(Collected data)
Fixpoint fresh_run s (acts : list action) : bool :=
  match acts with
  | [] => true
  | a :: acts => fresh s a && match step s a with Some s' => fresh_run s' acts | None => true end
  end.

Lemma submseteq_requests k ts t ts' :
  ts !! k = Some t → requests ts' ⊆+ option_list (request t) → requests (delete k ts ++ ts') ⊆+ requests ts.
Proof.
  intros Hk Hsub. rewrite (requests_delete k ts t Hk), requests_app.
  rewrite (Permutation_app_comm (requests (delete k ts))). by apply submseteq_app.
Qed.

Lemma Counts_quiet s s' :
  Counts s → Inv s' → later s s' → s_servers s' = s_servers s → requests (s_threads s') ⊆+ requests (s_threads s) →
  (∀ t, t ∈ s_threads s' → t ∈ s_threads s ∨ vote_thread_ok s' t) → Counts s'.
Proof.
  intros HC HI' HL Hs' Hsub Hths. destruct (s_servers s) as [|rf l] eqn:E.
  - destruct HC as [HI Hth Hreq Hcnt Hld]. split; [done|..].
    + intros t Ht. destruct (Hths t Ht) as [Hold|]; [|done]. eapply vote_thread_later; [done|by apply Hth].
    + apply submseteq_Permutation in Hsub as [l Hl]. rewrite Hl in Hreq. by apply NoDup_app in Hreq as [? _].
    + intros i rf0. rewrite Hs', lookup_nil. done.
    + intros i rf0. rewrite Hs', lookup_nil. done.
  - apply (Counts_passive s s' 0 rf rf); try done; [by rewrite E|by rewrite Hs', E|apply passive_refl].
Qed.
#[global] Instance outcome_ret : MRet outcome := λ A a, Next a.
#[global] Instance outcome_bind : MBind outcome := λ A B f r,
  match r with Blocked => Blocked | Crash => Crash | Next a => f a end.

(** The value of an option; [None] is a panic or a [log.Fatalf]. *)
Definition or_crash {A} (o : option A) : outcome A := match o with Some a => Next a | None => Crash end.
(** The same when the code waits for it. *)
Definition or_block {A} (o : option A) : outcome A := match o with Some a => Next a | None => Blocked end.

(** The names the tests give: strings for ends, integers for servers. *)
Inductive name := EndName (s : string) | ServerName (i : nat).

#[global] Instance name_eq_dec : EqDecision name.
Proof. solve_decision. Defined.

#[global] Instance name_countable : Countable name.
Proof.
  refine (inj_countable' (λ x, match x with EndName s => inl s | ServerName i => inr i end)
                         (λ x, match x with inl s => EndName s | inr i => ServerName i end) _).
  by intros [].
Defined.

Section labrpc.
(** [W]: the state of the objects whose methods are called. *)
Context {W V N : Type} `{Codec V, Countable N} (types : rtype → desc).

(** ** Messages *)

Record reqMsg := MkReqMsg {
  endname : N;
  svcMeth : string;
  argsType : rtype;
  args : list Byte.byte;
}.

Record replyMsg := MkReplyMsg { ok : bool; reply : list Byte.byte }.

Definition no_reply : replyMsg := MkReplyMsg false [].

(** ** Services and servers *)

Record Method := MkMethod {
  m_Name : string;
  m_PkgPath : string;
  m_In : list rtype;
  m_NumOut : nat;
  m_Func : W → V → V → W * V;
}.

**Description of the task**
What is needed is an exact copy of the lines above, from the one containing "(** [W]: the state" through the one containing "Record replyMsg := MkReplyMsg", with nothing added.

**Solution below**
(** [W]: the state of the objects whose methods are called. *)
Context {W V N : Type} `{Codec V, Countable N} (types : rtype → desc).

(** ** Messages *)

Record reqMsg := MkReqMsg {
  endname : N;
  svcMeth : string;
  argsType : rtype;
  args : list Byte.byte;
}.

Record replyMsg := MkReplyMsg { ok : bool; reply : list Byte.byte }.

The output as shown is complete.